The housing market has rebounded quicker than other sectors, such as restaurants, Andrew Bailey said.
Share this article
The governor of the Bank of England has restated that the Bank expects the Covid-19 pandemic to permanently scar the economy by reducing gross domestic product (GDP) by 1.5%.
Andrew Bailey said the Bank still believes so-called “scarring”, the permanent long-term impact, will be about the same level as it predicted a month ago.
But it could go further, warned Sir David Ramsden, the Bank’s deputy governor for markets and banking, who called the prediction a “good starting point”.
“Unless the adjustment is very quick and happens quite easily the changes are that the scarring effects over time may be larger than that,” he told MPs on the Treasury Select Committee.
“We’ve highlighted that the risks are that the scarring impact could be greater than a shortfall of GDP of 1.5%.”
Mr Bailey said that while some areas, including the housing market, have been rebounding quickly, others, such as “social spending” including restaurants and theatres, could take longer to recover.
He added that the bounceback in retail has in part been driven by online sales, as the proportion of items sold over the internet increased from 20% to 30% of the total in about a year.
“This underlines the point on how much we are going to see structural changes,” he said.
Some workers are likely to have to retrain to work in new sectors.
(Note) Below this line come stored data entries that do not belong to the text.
Lemma py_b64decode_group left pads d1 d2 d3 d4 t :
  0 ≤ d1 < 64 → 0 ≤ d2 < 64 → 0 ≤ d3 < 64 → 0 ≤ d4 < 64 →
  py_b64decode_go 0 left pads (enc_tbl d1 :: enc_tbl d2 :: enc_tbl d3 :: enc_tbl d4 :: t) =
  app (group_bytes d1 d2 d3 d4) <$> py_b64decode_go 0 0 0 t.
Proof.
  intros H1 H2 H3 H4. rewrite !py_b64decode_char by done. simpl.
  by rewrite <-!option_fmap_compose.
Qed.

Lemma py_b64decode_encode_go left pads b : py_b64decode_go 0 left pads (b64_encode b) = Some b.
Proof.
  revert left pads. induction b as [|x|x y|x y z b IH] using list_ind3; intros left pads.
  - done.
  - rewrite b64_encode_one. set (v := ord x * 65536). pose proof (ord_range x).
    rewrite !py_b64decode_char by (apply Z.mod_pos_bound; lia). simpl. do 2 f_equal.
    rewrite <-(chr_ord x). f_equal. subst v.
    change (2 ^ 18) with 262144. change (2 ^ 12) with 4096. Z.to_euclidean_division_equations; lia.
  - rewrite b64_encode_two. set (v := ord x * 65536 + ord y * 256).
    pose proof (ord_range x). pose proof (ord_range y).
    rewrite !py_b64decode_char by (apply Z.mod_pos_bound; lia). simpl. do 2 f_equal.
    all: change (2 ^ 18) with 262144; change (2 ^ 12) with 4096; change (2 ^ 6) with 64.
    + rewrite <-(chr_ord x). f_equal. subst v. Z.to_euclidean_division_equations; lia.
    + rewrite <-(chr_ord y). do 2 f_equal. subst v. Z.to_euclidean_division_equations; lia.
  - rewrite b64_encode_cons3, py_b64decode_group by (apply Z.mod_pos_bound; lia).
    rewrite IH. unfold fmap, option_fmap, option_map. by rewrite (group_bytes_val x y z).
Qed.

(** The host decodes what either side encodes. *)
Lemma py_b64decode_encode b : py_b64decode (b64_encode b) = Some b.
Proof. apply py_b64decode_encode_go. Qed.

(** Base64 turns every three bytes, started or complete, into four characters. *)
Lemma length_b64_encode b :
  Z.of_nat (length (b64_encode b)) = 4 * ((Z.of_nat (length b) + 2) / 3).
Proof.
  induction b as [|x|x y|x y z b IH] using list_ind3; [done..|].
  rewrite b64_encode_cons3. simpl length. rewrite !Nat2Z.inj_succ, IH.
  Z.to_euclidean_division_equations; lia.
Qed.
(* ===== verification/Jobs.v ===== *)
(** * Jobs on the daemon: [mcpd/src/jobs.c] and [methods/exec.c]

    The table of commands MCPd has started, shared by its connection workers, and
    the processes the system runs for them.  What a worker does while it holds the
    table's semaphore is one step; between the steps anything may happen: other
    workers' steps, processes that start, end, or do not start at all.  Times,
    memory figures and the contents of output files are left out. *)
From S2P Require Import Prelude Py Bytes.

Definition JOB_SLOTS : nat := 32.
Definition JOB_DEFAULT_PRI : Z := -2.
Definition JOB_MIN_PRI : Z := -20.
Definition WORKER_PRI : Z := 1.
Definition jobs_max_priority : Z := WORKER_PRI - 1.
Definition jobs_default_priority : Z := if JOB_DEFAULT_PRI <? jobs_max_priority then JOB_DEFAULT_PRI else jobs_max_priority.
Definition clamp (p : Z) : Z :=
  let p := if jobs_max_priority <? p then jobs_max_priority else p in
  if p <? JOB_MIN_PRI then JOB_MIN_PRI else p.

Inductive job_state := JOB_RUNNING | JOB_EXITED.
#[export] Instance job_state_eq_dec : EqDecision job_state.
Proof. solve_decision. Defined.
(** [struct job]; [rc] and [result2] are those of its death message. *)
Record job := Job {
  in_use : bool; id : Z; state : job_state; pid : Z; started : bool; priority : Z; signals_sent : Z;
  output_deleted : bool; sandboxed : bool; rc : Z; result2 : Z; command : text }.
Definition out_path (j : job) : text := txt "T:mcpd_job_" ++ show_int (id j) ++ txt ".out".
(** A process: its id, and the slot whose [job_entry] it runs, if any. *)
Record process := Process { p_pid : Z; p_job : option nat }.
#[export] Instance process_eq_dec : EqDecision process.
Proof. solve_decision. Defined.
(** The table, the next id, the slots whose death messages wait at the port, the
    processes there are, and the slots that were claimed for a command that was not
    started yet.  The logs are ghosts: signals sent to processes, the codes jobs
    ended with, the files deleted, and how many jobs there were. *)
Record daemon := Daemon {
  jobs : list job; next_id : Z; port : list nat; procs : list process; launching : list nat;
  signalled : list (Z * Z); ended : list (Z * Z); deleted : list text; starts : Z }.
Mr Ramsden said: “One of the sectors where we’ve seen a lot of growth in employment in recent years is in retailing.
“Potentially, as more retailing moves online, it may be that more investment could take place in capital stock than in labour. That would have an impact on the labour market… but it also could lead to greater productivity over time.”
He added that the Bank is only starting to scratch the surface on this “really complex set of factors”.